A. Laguerre FLIM Deconvolution Method

The Laguerre deconvolution technique expands the fluorescence impulse response functions (IRF) on the discrete time Laguerre basis [33]. The Laguerre functions (LF) have been suggested as an appropriate orthonormal basis for expanding asymptotically exponential relaxation dynamics, due to their built-in exponential term [34]. Because the Laguerre basis is complete and orthonormal, a unique characteristic of this approach is that it can reconstruct a fluorescence response of arbitrary form.

In the context of time-domain FLIM, the series of measured time-gated fluorescence intensity maps H(r, t) are given by the convolution of IRF h(r, t) with the excitation light pulse x(t)

$$H(r,t)=T·\sum _{m=0}^{K-1}h(r,m)x(t-m),\hspace{0.17em}\hspace{0.17em}\hspace{0.17em}t=0,\dots ,N-1$$ (1)

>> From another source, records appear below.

(** X2.  Choosing [r] of [n] or leaving [r] of [n] out comes to the same
    count, for [n <= 2^53]. *)
Theorem combination_symmetric :
  forall n r : Z,
    (0 <= r <= n)%Z ->
    (n <= float_exact)%Z ->
    combination n (n - r) false false = combination n r false false.
Proof.
  intros n r H _.
  rewrite <- (Z2Nat.id n), <- (Z2Nat.id r) by lia.
  rewrite <- Nat2Z.inj_sub by lia.
  rewrite !combination_nat by lia.
  f_equal. apply binomial_sym. lia.
Qed.

Lemma combination_symmetric_witness :
  combination 7 (7 - 2) false false = combination 7 2 false false.
Proof. apply (combination_symmetric 7 2); [lia | discriminate]. Defined.

(** X3.  When more is drawn than there is, [|r| > |n|], [combination]
    returns 1 and not 0: both ranges of the quotient are empty. *)
Theorem combination_beyond_n_is_one :
  forall n r : Z,
    (Z.abs n < Z.abs r)%Z -> combination n r false false = 1%Z.
Proof.
  intros n r H. unfold combination. simpl orb. cbv zeta.
  rewrite Z.min_r by lia.
  destruct (Z.eqb_spec (Z.abs n - Z.abs r) 0) as [E | E]; [reflexivity|].
  unfold range_down, range_up.
  replace (Z.to_nat (Z.abs n - (Z.abs n - (Z.abs n - Z.abs r)))) with 0%nat by lia.
  replace (Z.to_nat (Z.abs n - Z.abs r + 1 - 1)) with 0%nat by lia.
  reflexivity.
Qed.

Lemma combination_beyond_n_is_one_witness :
  combination 2 5 false false = 1%Z.
Proof. apply (combination_beyond_n_is_one 2 5). simpl. lia. Defined.

(** X4.  With [repetition] or [multichoose], [n >= 1] and [n] and [r] of
    at most [2^53], [combination] counts the multisets of [r] elements out
    of [n]: the binomial coefficient of [n + r - 1] and [r]. *)
Theorem combination_with_repetition :
  forall (n r : nat) (repetition multichoose : bool),
    (1 <= n)%nat ->
    (Z.of_nat n <= float_exact)%Z ->
    (Z.of_nat r <= float_exact)%Z ->
    repetition || multichoose = true ->
    combination (Z.of_nat n) (Z.of_nat r) repetition multichoose
    = Z.of_nat (binomial (n + r - 1) r).
Proof.
  intros n r rep mc Hn _ _ Hflag.
  rewrite <- (combination_nat (n + r - 1) r) by lia.
  unfold combination. rewrite Hflag. simpl orb. cbv zeta.
  rewrite !Z.abs_eq by lia.
  replace (Z.of_nat n + Z.of_nat r - 1)%Z with (Z.of_nat (n + r - 1)) by lia.
  reflexivity.
Qed.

where r denotes pixel location, t denotes time gate, K determines the extent of the system memory, T is the sampling interval, h(r, t) is the intrinsic IRF at the pixel r, and N is the number of time-gated images.

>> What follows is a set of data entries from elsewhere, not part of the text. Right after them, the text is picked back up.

(** * A shallow embedding of padington-server (Rust) and its specification

  The development follows the crate layout:
  - [command.rs]: the pipe-delimited command codec;
  - [config/folder.rs]: the folder resolver;
  - [lobby/server.rs]: the lobby registry with its reference counts;
  - [channel/mod.rs]: the channel actor and its request handler;
  - [client/mod.rs]: the per-connection session loop.

  Rust [String]s are modelled as [String.string]; every delimiter the code
  looks for ('|', '/') is a one-byte ASCII character, which never occurs
  inside a multi-byte UTF-8 sequence, so splitting on it byte-wise or
  character-wise agrees.  [u64]/[usize] values are [N] with their
  wrap-around written out as [mod 2^64] (64-bit targets, release build). *)

From Stdlib Require Import String Ascii.
From stdpp Require Import base gmap list strings pretty.
From Stdlib Require Import Lia.

Open Scope N_scope.
Set Warnings "-register-all".

Definition WORD : N := 2 ^ 64.

(** [a + b] on a [u64]/[usize]. *)
Definition add64 (a b : N) : N := (a + b) mod WORD.

(* ------------------------------------------------------------------ *)
(** ** Rust string primitives used by the codec and the resolvers *)

Module RustStr.

(** [str::find(c)]: index of the first occurrence of [c]. *)
Fixpoint find (c : ascii) (s : string) : option nat :=
  match s with
  | EmptyString => None
  | String d r =>
      if Ascii.eqb c d then Some 0%nat
      else match find c r with Some i => Some (S i) | None => None end
  end.

(** [str::split_at(mid)]. *)
Definition split_at (s : string) (mid : nat) : string * string :=
  (substring 0 mid s, substring mid (String.length s - mid) s).

(** [str::split(c)]: the pieces between the separators, always at least
    one piece ([""] for the empty string). *)
Fixpoint split (c : ascii) (s : string) : list string :=
  match s with
  | EmptyString => [EmptyString]
  | String d r =>
      if Ascii.eqb c d then EmptyString :: split c r
      else match split c r with
           | [] => [String d EmptyString]
           | h :: t => String d h :: t
           end
  end.

(** [<u64 as FromStr>::from_str] / [<usize as FromStr>::from_str] on a
    64-bit target, following [from_str_radix] with radix 10: the empty
    string, a lone sign, any non-digit and overflow are errors; a single
    leading ['+'] is accepted; ['-'] is an invalid digit for unsigned
    types. *)
Fixpoint digits_value (acc : N) (s : string) : option N :=
  match s with
  | EmptyString => Some acc
  | String d r =>
      let v := N.of_nat (nat_of_ascii d) in
      if (48 <=? v) && (v <=? 57) then
        let acc' := acc * 10 + (v - 48) in
        if acc' <? WORD then digits_value acc' r else None
      else None
  end.

Definition parse_u64 (s : string) : option N :=
  match s with
  | EmptyString => None
  | String "+" EmptyString => None
  | String "-" EmptyString => None
  | String "+" r => digits_value 0 r
  | _ => digits_value 0 s
  end.

End RustStr.

(* ------------------------------------------------------------------ *)
(** ** [command.rs] *)

Module Command.

Inductive CommandKind := KInit | KChat | KSteps | KUpdate | KWebRTC.

Inductive ParseCommandError :=
| MissingArg (k : CommandKind)
| UnknownCommand (s : string).

(** [Command]: [Steps(usize, String)], [WebRTC(u64, String)]. *)
Inductive Command :=
| Chat (text : string)
| Steps (version : N) (payload : string)
| Update (payload : string)
| Init (name : option string)
| Close
| WebRTC (reciever : N) (payload : string).

(** [displaydoc] renderings. *)
Definition kind_display (k : CommandKind) : string :=
  match k with
  | KInit => "init" | KChat => "chat" | KSteps => "steps"
  | KUpdate => "update" | KWebRTC => "webrtc"
  end.

Definition error_display (e : ParseCommandError) : string :=
  match e with
  | MissingArg k =>
      ("The command expected an argument (e.g. `" ++ kind_display k ++ "|foo`)")%string
  | UnknownCommand s => ("The command `" ++ s ++ "` is not known")%string
  end.

(** [impl FromStr for CommandKind]. *)
Definition kind_from_str (s : string) : ParseCommandError + CommandKind :=
  if String.eqb s "init" then inr KInit
  else if String.eqb s "chat" then inr KChat
  else if String.eqb s "steps" then inr KSteps
  else if String.eqb s "update" then inr KUpdate
  else if String.eqb s "webrtc" then inr KWebRTC
  else inl (UnknownCommand s).

(** [fn split_arg]. *)
Definition split_arg (input : string) : string * option string :=
  match RustStr.find "|" input with
  | Some cmd_len =>
      let '(cmd, r) := RustStr.split_at input cmd_len in
      let '(_, arg) := RustStr.split_at r 1 in
      (cmd, Some arg)
  | None => (input, None)
  end.

(** [impl FromStr for Command]. *)
Definition from_str (input : string) : ParseCommandError + Command :=
  let '(cmd, arg) := split_arg input in
  match kind_from_str cmd with
  | inl e => inl e
  | inr KInit => inr (Init arg)
  | inr KChat =>
      match arg with None => inl (MissingArg KChat) | Some text => inr (Chat text) end
  | inr KUpdate =>
      match arg with None => inl (MissingArg KUpdate) | Some text => inr (Update text) end
  | inr KWebRTC =>
      match arg with
      | None => inl (MissingArg KWebRTC)
      | Some text =>
          let '(reciever_str, opt_payload) := split_arg text in
          match opt_payload with
          | None => inl (MissingArg KWebRTC)
          | Some payload =>
              match RustStr.parse_u64 reciever_str with
              | None => inl (MissingArg KWebRTC)
              | Some reciever => inr (WebRTC reciever payload)
              end
          end
      end
  | inr KSteps =>
      match arg with
      | None => inl (MissingArg KSteps)
      | Some text =>
          let '(version_str, opt_steps) := split_arg text in
          match opt_steps with
          | None => inl (MissingArg KSteps)
          | Some steps =>
              match RustStr.parse_u64 version_str with
              | None => inl (MissingArg KSteps)
              | Some version => inr (Steps version steps)
              end
          end
      end
  end.

End Command.

(* ------------------------------------------------------------------ *)
(** ** [config/folder.rs] *)

Module FolderResolver.

(** A [PathBuf] as its list of components; [push] appends one. *)
Definition PathBuf := list string.

(** [struct Folder]: the [HashMap]s are association lists with unique
    keys (a nested [gmap] is not a strictly positive occurrence). *)
Inductive Folder := mkFolder {
  save_dir : option PathBuf;
  channels : list (string * N);
  sub : list (string * Folder);
}.

(** [HashMap::get_mut] on [sub]. *)
Fixpoint sub_get (k : string) (l : list (string * Folder)) : option Folder :=
  match l with
  | [] => None
  | (k', f) :: l' => if String.eqb k k' then Some f else sub_get k l'
  end.

Inductive PathValidity :=
| Invalid
| File (f : Folder) (base_dir : PathBuf) (name : string)
| FolderV (f : Folder) (base_dir : PathBuf).

(** [Folder::check_name_iter]; the [Split] iterator is the list of the
    pieces not consumed yet. *)
Fixpoint check_name_iter (self : Folder) (iter : list string) (curr : string)
    (base_dir : PathBuf) : PathValidity :=
  let base_dir := match save_dir self with Some base => base | None => base_dir end in
  match iter with
  | next :: iter' =>
      match sub_get curr (sub self) with
      | Some s => check_name_iter s iter' next (base_dir ++ [curr])
      | None => Invalid
      end
  | [] => if String.eqb curr "" then FolderV self base_dir else File self base_dir curr
  end.

(** [Folder::check_name]. *)
Definition check_name (self : Folder) (path : string) (base_dir : PathBuf) : PathValidity :=
  match RustStr.split "/" path with
  | EmptyString :: iter =>
      match iter with
      | curr :: iter' => check_name_iter self iter' curr base_dir
      | [] => Invalid
      end
  | _ => Invalid
  end.

(** Walking a list of segments through the subfolder maps. *)
Fixpoint walk (f : Folder) (segs : list string) : option Folder :=
  match segs with
  | [] => Some f
  | s :: segs' => match sub_get s (sub f) with Some g => walk g segs' | None => None end
  end.

End FolderResolver.

(* ------------------------------------------------------------------ *)
(** ** [lobby/server.rs] *)

Module Lobby.

(** [Counter::next]: returns the current value and bumps it. *)
Definition counter_next (c : N) : N * N := (c, add64 c 1).

(** [struct LobbyChannel]; the broadcast, request and termination
    handles are represented by the channel id they belong to. *)
Record LobbyChannel := mkLobbyChannel {
  next_id : N;
  count : N;
  path : string;
}.

(** [struct LobbyState]. *)
Record LobbyState := mkLobbyState {
  next_cid : N;
  channels : gmap N LobbyChannel;
  channel_names : gmap string N;
}.

Definition empty_lobby : LobbyState := mkLobbyState 0 ∅ ∅.

(** The local [PathValidity] of [handle_join_request]. *)
Inductive PathValidity :=
| Invalid
| File (components : list string) (file : string)
| Folder (components : list string).

Definition ascii_alnum_or_dash (c : ascii) : bool :=
  let n := nat_of_ascii c in
  ((48 <=? n) && (n <=? 57))%nat || ((65 <=? n) && (n <=? 90))%nat
  || ((97 <=? n) && (n <=? 122))%nat || Ascii.eqb c "-".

The Laguerre deconvolution technique uses the orthonormal set of LF $b_j^{\alpha }(t)$ to expand the IRF

$$h(r,t)=\sum _{j=0}^{L-1}{c}_j(r)b_j^{\alpha }(t)$$ (2)

where c_j (r) are the unknown Laguerre expansion coefficients (LEC) at the pixel r, which are to be estimated from the input-output data; $b_j^{\alpha }(t)$ denotes the j^th order LF; and L is the number of LFs used to model the IRF.

The LF basis is defined as

$$\begin{array}{rl}{b}_j^{\alpha }(t)=& {\alpha }^{(t-j)/2}{(1-\alpha )}^{1/2}\sum _{k=0}^j{(-1)}^k\left(\begin{array}{c}t\\ k\end{array}\right)\\ & \times \left(\begin{array}{c}j\\ k\end{array}\right){\alpha }^{j-k}{(1-\alpha )}^k,\hspace{0.17em}\hspace{0.17em}\hspace{0.17em}t\ge 0.\end{array}$$ (3)

The order j of each LF is equal to its number of zero-crossing (roots). The Laguerre parameter (0 < α < 1) determines the rate of exponential decline of the LF and defines the time scale for which the Laguerre expansion of the system impulse response is most efficient in terms of convergence [34]. Thus, fluorescence IRF with longer lifetime may require a larger α for efficient representation. Commonly, the parameter α is selected based on the kernel memory length K and the number of Laguerre functions L, so that all the LFs decline sufficiently close to zero by the end of the impulse response [33], [34].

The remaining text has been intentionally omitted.